Task to carry out:
Output only the lines below from the one containing "(s : string)" to the one containing "match a with Some n => n | None => b end.", exactly as written, both ends kept.
*** Begin section ***
(** * Machine claimer backend (src/src/index.ts, buffer-scaling revision)

    A shallow embedding of the Express handlers [/register], [/heartbeat],
    [/claim], [/release] and of the helpers [countAvailableWorkers] and
    [scaleToMeetBuffer], over a small model of the two AWS services the file
    talks to (a DynamoDB table keyed by [instanceId] and one Auto Scaling
    group), followed by the properties of the lease and capacity logic. *)

From Stdlib Require Import ZArith String List Lia.
From stdpp Require Import gmap strings list fin_maps pretty.

Local Open Scope string_scope.
Local Open Scope Z_scope.

Set Warnings "-register-all".

(** ** JavaScript values *)

(** The values the handlers read from [req.body], store in the table and put
    in their JSON replies.  Numbers are the integers ([Date.now()], counts and
    capacities are all integral); strings are sequences of bytes, the UTF-8
    encoding of the text, so that [String.length] is the size in bytes. *)
Inductive Value : Type :=
  | VUndefined
  | VNull
  | VBool (b : bool)
  | VNum (n : Z)
  | VStr (s : string)
  | VObj (fields : list (string * Value)).

(** [!!v] of JavaScript. *)
Definition truthy (v : Value) : bool :=
  match v with
  | VUndefined | VNull => false
  | VBool b => b
  | VNum n => negb (n =? 0)
  | VStr s => negb (String.eqb s "")
  | VObj _ => true
  end.

(** [a || b]. *)
Definition orElse (a b : Value) : Value := if truthy a then a else b.

(** [a ?? b] on an optional number of an SDK reply. *)
Definition nullish (a : option Z) (b : Z) : Z :=
  match a with Some n => n | None => b end.

(** [String(v)], as used by template literals. *)
Definition jsString (v : Value) : string :=
  match v with
  | VUndefined => "undefined"
  | VNull => "null"
  | VBool true => "true"
  | VBool false => "false"
  | VNum n => pretty n
  | VStr s => s
  | VObj _ => "[object Object]"
  end.

(** [s.includes(sub)]. *)
Fixpoint includes (s sub : string) : bool :=
  String.prefix sub s ||
  match s with
  | EmptyString => false
  | String _ rest => includes rest sub
  end.

(** Property read [o.a] on an object held as a finite map: a missing
    property reads as [undefined]. *)
Definition prop (o : gmap string Value) (a : string) : Value :=
  default VUndefined (o !! a).

(** ** Exceptions and replies *)

Record Exn : Type := mkExn { name : string; message : string }.

Record Response : Type := mkResponse { statusCode : Z; json : Value }.

(** ** CONFIG (lines 229-239) *)

Definition ASG_NAME : string := "on-demand-machine-asg".
Definition LEASE_TTL_MS : Z := 10 * 60 * 1000.
Definition HEARTBEAT_MAX_AGE_MS : Z := 60 * 1000.
Definition SCALE_COOLDOWN_MS : Z := 30 * 1000.

(** ** The world the handlers run in *)

(** What [DescribeAutoScalingGroups] reports of a group; both numbers are
    optional in the SDK's reply type. *)
Record Group : Type := mkGroup {
  DesiredCapacity : option Z;
  MaxSize : option Z
}.

(** Commands sent through the Auto Scaling client, oldest first. *)
Inductive AsgCommand : Type :=
  | DescribeAutoScalingGroupsCommand
  | SetDesiredCapacityCommand (desiredCapacity : Z).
*** End section ***
Answer area:
  | VStr (s : string)
  | VObj (fields : list (string * Value)).

(** [!!v] of JavaScript. *)
Definition truthy (v : Value) : bool :=
  match v with
  | VUndefined | VNull => false
  | VBool b => b
  | VNum n => negb (n =? 0)
  | VStr s => negb (String.eqb s "")
  | VObj _ => true
  end.

(** [a || b]. *)
Definition orElse (a b : Value) : Value := if truthy a then a else b.

(** [a ?? b] on an optional number of an SDK reply. *)
Definition nullish (a : option Z) (b : Z) : Z :=
  match a with Some n => n | None => b end.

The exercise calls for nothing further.